As per the project description included in the application, The Ursa will be the Design District’s first Class-A office building, offering businesses the unique opportunity to set up shop where creativity, culture, commerce, and community flourish together. The building will make an art-form out of it’s office spaces, and New York City-based contemporary artist Daniel Arsham is onboard for curating museum-quality exterior public art and interior art. The project is generally located around the southwestern limits of the Design District, fronting Northeast 39th Street between North Miami Avenue and Northeast Miami Court. Sun King’s assemblage for the project comprises three parcels of land including 30 Northeast 39th Street, 3825 North Miami Avenue and 3840 North Miami Court, totaling 24,934 square feet of floor area and equal to roughly half of the city block.

Project site and aerial context. Courtesy of Arquitectonica.

The UDRB application came along with a fresh batch of highly detailed renderings demonstrating several new perspectives and the artful and sculptural qualities of the design. The rendering below reveals the north-facing facade of the building, which can be described as a series of generously landscaped terraces that spiral around the building as opposed to being stacked upon each other. The superstructure is essentially rectangular in nature, but smoothly curving corners assist in breaking down concrete massing, and the exterior frame, which will be described in more detail below, is designed in a stepping format that allows for unique architectural relevance within the neighborhood.

The Ursa. Courtesy of Arquitectonica.

We can now confirm that the grid-like exo-skeleton frame is made of wood-formed concrete. The idea here seems to be that the wood-like patterns running up, down, and across the stepped frame would work harmoniously with the planters throughout the office terraces. The indentations on the concrete frame begin at the top of the north and south elevations, make their way down curving into the east and west and elevations, and culminate at the mezzanine level on Northeast 29th Street.

The Ursa. Courtesy of Arquitectonica.

Some additional materials seen on the exterior include charcoal-painted stucco walls and concrete columns, which sit behind the wood-form concrete frame, tinted glazing and glass railings, and  charcoal aluminum frames.

The Ursa. Courtesy of Arquitectonica.

The façade above the ground floor and below the first office floor is where artist Daniel Arsham comes into play on the exterior. Since the concrete frame forms rectangular gaps in between the grid, and the parking structure is likely behind the section, three glass fiber-reinforced concrete art panels adopting references from Greek archaeology will fill them in as relief panels. The pieces will show various levels of dematerialization. These panels will be built off-site and brought over in smaller panels, assembled and re-touched on side. Lighting features will be installed to cast a warm glow onto the panels for viewing at all hours of the day.

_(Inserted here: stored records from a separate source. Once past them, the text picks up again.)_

(** What every step of a supervisor keeps: the parts of a supervisor but [running] and [phase], and the handles;
    a stopped process stays stopped. *)
Lemma supervise_keeps (p p' : Power.t) :
  supervise p p' ->
  Power.generation p' = Power.generation p /\ Power.releasing p' = Power.releasing p /\ Power.starting p' = Power.starting p /\
  (Power.assertion p' = Power.assertion p \/ Power.assertion p' = None) /\
  forall i t, Power.supervisors p' !! i = Some t -> exists s, Power.supervisors p !! i = Some s /\
    Supervisor.generation t = Supervisor.generation s /\ Supervisor.args t = Supervisor.args s /\
    (Supervisor.running t = true -> Supervisor.running s = true).
Proof.
  assert (S : forall p id s s', Power.supervisors p !! id = Some s -> Supervisor.generation s' = Supervisor.generation s ->
    Supervisor.args s' = Supervisor.args s -> (Supervisor.running s' = true -> Supervisor.running s = true) ->
    forall i t, Power.supervisors (set_supervisor id s' p) !! i = Some t -> exists u, Power.supervisors p !! i = Some u /\
      Supervisor.generation t = Supervisor.generation u /\ Supervisor.args t = Supervisor.args u /\
      (Supervisor.running t = true -> Supervisor.running u = true)).
  { intros q id s s' L G A R i t [[-> ->]|[N L']]%lookup_set; [by exists s|by exists t]. }
  intros X. destruct X as [p id s L R|p id s L R Ph|p id s L Ph|p id s L Ph N|p id s L Ph].
  1-4: split_and!; [done..|by left|]; eapply S; done.
  assert (K : Power.supervisors (clean (Supervisor.generation s) (set_supervisor id (Supervisor.with_phase Phase.Done s) p)) =
    Power.supervisors (set_supervisor id (Supervisor.with_phase Phase.Done s) p)) by (unfold clean; by case_match).
  rewrite K. split_and!; [unfold clean; by case_match..|unfold clean; case_match; [by right|by left]|]. by eapply S.
Qed.

Lemma supervise_dead (id : Z) (p p' : Power.t) : supervise p p' -> dead id p -> dead id p'.
Proof.
  intros (_ & _ & _ & _ & K)%supervise_keeps D t L. destruct (K _ _ L) as (s & L' & _ & _ & R).
  destruct (Supervisor.running t); [|done]. specialize (D _ L'). rewrite R in D; done.
Qed.

Lemma supervise_unheld (p p' : Power.t) : supervise p p' -> unheld p -> unheld p'.
Proof. intros (_ & _ & _ & [E|E] & _)%supervise_keeps; unfold unheld; by rewrite E. Qed.

Lemma supervise_free (p p' : Power.t) : supervise p p' -> generation_free p -> generation_free p'.
Proof. intros (G & _ & _ & _ & K)%supervise_keeps F i t L. destruct (K _ _ L) as (s & L' & -> & _). rewrite G. by eapply F. Qed.

Lemma supervise_total (p p' : Power.t) (i : Z) : supervise p p' -> is_Some (Power.supervisors p !! i) -> is_Some (Power.supervisors p' !! i).
Proof.
  intros X [u U]. destruct X as [p id s L R|p id s L R Ph|p id s L Ph|p id s L Ph N|p id s L Ph]; unfold clean; repeat case_match; simpl;
    rewrite lookup_insert; case_decide; eauto.
Qed.

Lemma supervise_started (id : Z) (mode : PowerSource.t) (p p' : Power.t) : supervise p p' -> started_as id mode p -> started_as id mode p'.
Proof.
  intros X (s & L & A & G). destruct (supervise_total _ _ id X (mk_is_Some _ _ L)) as [t L'].
  apply supervise_keeps in X as (G' & _ & _ & _ & K). destruct (K _ _ L') as (u & L2 & Gt & At & _).
  exists t. split_and!; [done|congruence|congruence].
Qed.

The Ursa. Courtesy of Arquitectonica.

North Elevation.

South Elevation.

East Elevation.

West Elevation.

Each office floor plate will span approximately 17,00 square feet, and amenities will be on the rooftop including a landscaped deck.

Demolition permits are pending for 30 Northeast 39th Street with an estimated cost $25,000, but no contractor is listed yet. The permit application was filed in January 2022 for the 6,756-square-foot site, and the scope of work involves the removal of a single-story architecturally insignificant commercial building dating back to 1920.